(Work order)
Restate the full set of records exactly, word for word.

Stored data

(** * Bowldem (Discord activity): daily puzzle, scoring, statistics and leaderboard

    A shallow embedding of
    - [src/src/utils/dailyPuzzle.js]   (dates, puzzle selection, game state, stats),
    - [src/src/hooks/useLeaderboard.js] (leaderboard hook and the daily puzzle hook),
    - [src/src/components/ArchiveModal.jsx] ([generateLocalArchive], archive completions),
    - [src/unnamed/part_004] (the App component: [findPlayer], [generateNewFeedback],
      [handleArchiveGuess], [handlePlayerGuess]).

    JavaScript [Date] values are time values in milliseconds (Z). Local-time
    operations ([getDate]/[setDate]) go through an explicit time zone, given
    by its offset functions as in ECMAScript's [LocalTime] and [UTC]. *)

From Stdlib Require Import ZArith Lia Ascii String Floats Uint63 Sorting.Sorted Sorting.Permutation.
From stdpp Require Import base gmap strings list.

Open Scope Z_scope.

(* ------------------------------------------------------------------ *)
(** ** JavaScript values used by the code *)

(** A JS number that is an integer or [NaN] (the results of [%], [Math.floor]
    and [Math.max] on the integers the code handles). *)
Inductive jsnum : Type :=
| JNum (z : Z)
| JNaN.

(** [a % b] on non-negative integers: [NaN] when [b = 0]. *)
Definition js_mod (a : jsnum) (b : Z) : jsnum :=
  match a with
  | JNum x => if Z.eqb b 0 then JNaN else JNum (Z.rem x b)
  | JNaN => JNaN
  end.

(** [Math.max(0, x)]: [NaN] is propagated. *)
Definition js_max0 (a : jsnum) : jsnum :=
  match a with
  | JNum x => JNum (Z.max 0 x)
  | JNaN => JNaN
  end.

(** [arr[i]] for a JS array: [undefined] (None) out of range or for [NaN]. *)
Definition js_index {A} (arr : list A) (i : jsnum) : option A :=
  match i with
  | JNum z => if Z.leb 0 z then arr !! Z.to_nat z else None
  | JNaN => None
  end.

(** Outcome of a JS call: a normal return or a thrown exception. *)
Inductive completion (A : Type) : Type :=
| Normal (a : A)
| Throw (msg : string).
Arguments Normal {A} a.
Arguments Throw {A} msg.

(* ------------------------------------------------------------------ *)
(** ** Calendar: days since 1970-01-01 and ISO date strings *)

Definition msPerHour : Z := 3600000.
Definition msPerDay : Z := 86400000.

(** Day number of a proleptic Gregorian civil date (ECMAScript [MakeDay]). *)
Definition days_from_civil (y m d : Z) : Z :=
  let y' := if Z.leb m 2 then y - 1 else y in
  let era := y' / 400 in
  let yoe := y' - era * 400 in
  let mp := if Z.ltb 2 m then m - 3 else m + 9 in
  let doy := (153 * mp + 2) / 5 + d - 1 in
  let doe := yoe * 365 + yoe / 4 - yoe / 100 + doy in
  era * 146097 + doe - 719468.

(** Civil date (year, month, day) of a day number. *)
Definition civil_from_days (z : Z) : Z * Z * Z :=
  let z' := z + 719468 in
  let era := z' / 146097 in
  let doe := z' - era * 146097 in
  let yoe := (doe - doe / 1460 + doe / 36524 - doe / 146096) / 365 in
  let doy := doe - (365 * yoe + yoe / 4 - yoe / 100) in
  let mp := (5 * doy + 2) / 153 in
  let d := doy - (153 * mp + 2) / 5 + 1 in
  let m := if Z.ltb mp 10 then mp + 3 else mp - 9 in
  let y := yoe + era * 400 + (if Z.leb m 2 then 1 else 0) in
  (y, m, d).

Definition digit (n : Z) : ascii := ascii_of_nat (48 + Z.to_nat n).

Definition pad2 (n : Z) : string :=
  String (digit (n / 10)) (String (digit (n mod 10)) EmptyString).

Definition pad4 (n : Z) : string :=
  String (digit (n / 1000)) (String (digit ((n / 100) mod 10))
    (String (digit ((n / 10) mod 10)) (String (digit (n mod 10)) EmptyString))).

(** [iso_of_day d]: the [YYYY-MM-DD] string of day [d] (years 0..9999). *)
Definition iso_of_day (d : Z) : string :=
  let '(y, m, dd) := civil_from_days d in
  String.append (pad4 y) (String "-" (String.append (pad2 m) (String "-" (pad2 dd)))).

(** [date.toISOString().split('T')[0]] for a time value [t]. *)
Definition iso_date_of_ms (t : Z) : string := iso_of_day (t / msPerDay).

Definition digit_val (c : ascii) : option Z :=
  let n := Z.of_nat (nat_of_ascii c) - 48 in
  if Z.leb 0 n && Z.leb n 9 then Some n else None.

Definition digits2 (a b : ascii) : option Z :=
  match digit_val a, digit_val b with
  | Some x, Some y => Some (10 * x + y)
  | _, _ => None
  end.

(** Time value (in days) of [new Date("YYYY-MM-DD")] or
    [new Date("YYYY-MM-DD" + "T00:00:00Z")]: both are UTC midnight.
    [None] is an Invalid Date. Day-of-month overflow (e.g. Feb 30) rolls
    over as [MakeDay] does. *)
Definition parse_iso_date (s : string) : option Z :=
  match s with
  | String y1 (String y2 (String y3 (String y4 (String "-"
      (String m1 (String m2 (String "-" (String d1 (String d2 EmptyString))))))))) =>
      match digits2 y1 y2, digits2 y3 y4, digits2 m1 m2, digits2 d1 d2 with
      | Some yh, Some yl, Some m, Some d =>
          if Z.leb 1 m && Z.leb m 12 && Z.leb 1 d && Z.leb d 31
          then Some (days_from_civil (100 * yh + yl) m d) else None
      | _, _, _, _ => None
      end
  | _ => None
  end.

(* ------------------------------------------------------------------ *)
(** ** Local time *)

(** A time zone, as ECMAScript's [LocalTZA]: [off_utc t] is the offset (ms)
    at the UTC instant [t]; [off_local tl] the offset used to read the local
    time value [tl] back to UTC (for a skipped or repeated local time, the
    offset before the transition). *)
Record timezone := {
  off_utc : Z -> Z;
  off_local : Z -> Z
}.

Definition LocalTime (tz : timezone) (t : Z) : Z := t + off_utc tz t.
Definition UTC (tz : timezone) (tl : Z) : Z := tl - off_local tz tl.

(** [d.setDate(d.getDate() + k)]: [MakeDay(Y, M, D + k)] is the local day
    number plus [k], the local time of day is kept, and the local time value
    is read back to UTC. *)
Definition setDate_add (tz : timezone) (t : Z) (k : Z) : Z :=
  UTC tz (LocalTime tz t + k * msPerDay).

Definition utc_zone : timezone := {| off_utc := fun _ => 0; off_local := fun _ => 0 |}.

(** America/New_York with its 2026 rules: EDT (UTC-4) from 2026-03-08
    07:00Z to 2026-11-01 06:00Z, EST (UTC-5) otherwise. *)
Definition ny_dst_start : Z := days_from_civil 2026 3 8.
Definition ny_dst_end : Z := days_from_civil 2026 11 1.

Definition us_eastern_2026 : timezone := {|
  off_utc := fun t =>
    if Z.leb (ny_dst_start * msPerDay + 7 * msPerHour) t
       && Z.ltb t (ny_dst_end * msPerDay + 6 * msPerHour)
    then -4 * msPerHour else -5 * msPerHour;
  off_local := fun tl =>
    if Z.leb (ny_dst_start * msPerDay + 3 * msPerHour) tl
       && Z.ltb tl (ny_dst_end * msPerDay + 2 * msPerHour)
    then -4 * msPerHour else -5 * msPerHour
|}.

(Written response)
(** * Bowldem (Discord activity): daily puzzle, scoring, statistics and leaderboard

    A shallow embedding of
    - [src/src/utils/dailyPuzzle.js]   (dates, puzzle selection, game state, stats),
    - [src/src/hooks/useLeaderboard.js] (leaderboard hook and the daily puzzle hook),
    - [src/src/components/ArchiveModal.jsx] ([generateLocalArchive], archive completions),
    - [src/unnamed/part_004] (the App component: [findPlayer], [generateNewFeedback],
      [handleArchiveGuess], [handlePlayerGuess]).

    JavaScript [Date] values are time values in milliseconds (Z). Local-time
    operations ([getDate]/[setDate]) go through an explicit time zone, given
    by its offset functions as in ECMAScript's [LocalTime] and [UTC]. *)

From Stdlib Require Import ZArith Lia Ascii String Floats Uint63 Sorting.Sorted Sorting.Permutation.
From stdpp Require Import base gmap strings list.

Open Scope Z_scope.

(* ------------------------------------------------------------------ *)
(** ** JavaScript values used by the code *)

(** A JS number that is an integer or [NaN] (the results of [%], [Math.floor]
    and [Math.max] on the integers the code handles). *)
Inductive jsnum : Type :=
| JNum (z : Z)
| JNaN.

(** [a % b] on non-negative integers: [NaN] when [b = 0]. *)
Definition js_mod (a : jsnum) (b : Z) : jsnum :=
  match a with
  | JNum x => if Z.eqb b 0 then JNaN else JNum (Z.rem x b)
  | JNaN => JNaN
  end.

(** [Math.max(0, x)]: [NaN] is propagated. *)
Definition js_max0 (a : jsnum) : jsnum :=
  match a with
  | JNum x => JNum (Z.max 0 x)
  | JNaN => JNaN
  end.

(** [arr[i]] for a JS array: [undefined] (None) out of range or for [NaN]. *)
Definition js_index {A} (arr : list A) (i : jsnum) : option A :=
  match i with
  | JNum z => if Z.leb 0 z then arr !! Z.to_nat z else None
  | JNaN => None
  end.

(** Outcome of a JS call: a normal return or a thrown exception. *)
Inductive completion (A : Type) : Type :=
| Normal (a : A)
| Throw (msg : string).
Arguments Normal {A} a.
Arguments Throw {A} msg.

(* ------------------------------------------------------------------ *)
(** ** Calendar: days since 1970-01-01 and ISO date strings *)

Definition msPerHour : Z := 3600000.
Definition msPerDay : Z := 86400000.

(** Day number of a proleptic Gregorian civil date (ECMAScript [MakeDay]). *)
Definition days_from_civil (y m d : Z) : Z :=
  let y' := if Z.leb m 2 then y - 1 else y in
  let era := y' / 400 in
  let yoe := y' - era * 400 in
  let mp := if Z.ltb 2 m then m - 3 else m + 9 in
  let doy := (153 * mp + 2) / 5 + d - 1 in
  let doe := yoe * 365 + yoe / 4 - yoe / 100 + doy in
  era * 146097 + doe - 719468.

(** Civil date (year, month, day) of a day number. *)
Definition civil_from_days (z : Z) : Z * Z * Z :=
  let z' := z + 719468 in
  let era := z' / 146097 in
  let doe := z' - era * 146097 in
  let yoe := (doe - doe / 1460 + doe / 36524 - doe / 146096) / 365 in
  let doy := doe - (365 * yoe + yoe / 4 - yoe / 100) in
  let mp := (5 * doy + 2) / 153 in
  let d := doy - (153 * mp + 2) / 5 + 1 in
  let m := if Z.ltb mp 10 then mp + 3 else mp - 9 in
  let y := yoe + era * 400 + (if Z.leb m 2 then 1 else 0) in
  (y, m, d).

Definition digit (n : Z) : ascii := ascii_of_nat (48 + Z.to_nat n).

Definition pad2 (n : Z) : string :=
  String (digit (n / 10)) (String (digit (n mod 10)) EmptyString).

Definition pad4 (n : Z) : string :=
  String (digit (n / 1000)) (String (digit ((n / 100) mod 10))
    (String (digit ((n / 10) mod 10)) (String (digit (n mod 10)) EmptyString))).

(** [iso_of_day d]: the [YYYY-MM-DD] string of day [d] (years 0..9999). *)
Definition iso_of_day (d : Z) : string :=
  let '(y, m, dd) := civil_from_days d in
  String.append (pad4 y) (String "-" (String.append (pad2 m) (String "-" (pad2 dd)))).

(** [date.toISOString().split('T')[0]] for a time value [t]. *)
Definition iso_date_of_ms (t : Z) : string := iso_of_day (t / msPerDay).

Definition digit_val (c : ascii) : option Z :=
  let n := Z.of_nat (nat_of_ascii c) - 48 in
  if Z.leb 0 n && Z.leb n 9 then Some n else None.

Definition digits2 (a b : ascii) : option Z :=
  match digit_val a, digit_val b with
  | Some x, Some y => Some (10 * x + y)
  | _, _ => None
  end.

(** Time value (in days) of [new Date("YYYY-MM-DD")] or
    [new Date("YYYY-MM-DD" + "T00:00:00Z")]: both are UTC midnight.
    [None] is an Invalid Date. Day-of-month overflow (e.g. Feb 30) rolls
    over as [MakeDay] does. *)
Definition parse_iso_date (s : string) : option Z :=
  match s with
  | String y1 (String y2 (String y3 (String y4 (String "-"
      (String m1 (String m2 (String "-" (String d1 (String d2 EmptyString))))))))) =>
      match digits2 y1 y2, digits2 y3 y4, digits2 m1 m2, digits2 d1 d2 with
      | Some yh, Some yl, Some m, Some d =>
          if Z.leb 1 m && Z.leb m 12 && Z.leb 1 d && Z.leb d 31
          then Some (days_from_civil (100 * yh + yl) m d) else None
      | _, _, _, _ => None
      end
  | _ => None
  end.

(* ------------------------------------------------------------------ *)
(** ** Local time *)

(** A time zone, as ECMAScript's [LocalTZA]: [off_utc t] is the offset (ms)
    at the UTC instant [t]; [off_local tl] the offset used to read the local
    time value [tl] back to UTC (for a skipped or repeated local time, the
    offset before the transition). *)
Record timezone := {
  off_utc : Z -> Z;
  off_local : Z -> Z
}.

Definition LocalTime (tz : timezone) (t : Z) : Z := t + off_utc tz t.
Definition UTC (tz : timezone) (tl : Z) : Z := tl - off_local tz tl.

(** [d.setDate(d.getDate() + k)]: [MakeDay(Y, M, D + k)] is the local day
    number plus [k], the local time of day is kept, and the local time value
    is read back to UTC. *)
Definition setDate_add (tz : timezone) (t : Z) (k : Z) : Z :=
  UTC tz (LocalTime tz t + k * msPerDay).

Definition utc_zone : timezone := {| off_utc := fun _ => 0; off_local := fun _ => 0 |}.

(** America/New_York with its 2026 rules: EDT (UTC-4) from 2026-03-08
    07:00Z to 2026-11-01 06:00Z, EST (UTC-5) otherwise. *)
Definition ny_dst_start : Z := days_from_civil 2026 3 8.
Definition ny_dst_end : Z := days_from_civil 2026 11 1.

Definition us_eastern_2026 : timezone := {|
  off_utc := fun t =>
    if Z.leb (ny_dst_start * msPerDay + 7 * msPerHour) t
       && Z.ltb t (ny_dst_end * msPerDay + 6 * msPerHour)
    then -4 * msPerHour else -5 * msPerHour;
  off_local := fun tl =>
    if Z.leb (ny_dst_start * msPerDay + 3 * msPerHour) tl
       && Z.ltb tl (ny_dst_end * msPerDay + 2 * msPerHour)
    then -4 * msPerHour else -5 * msPerHour
|}.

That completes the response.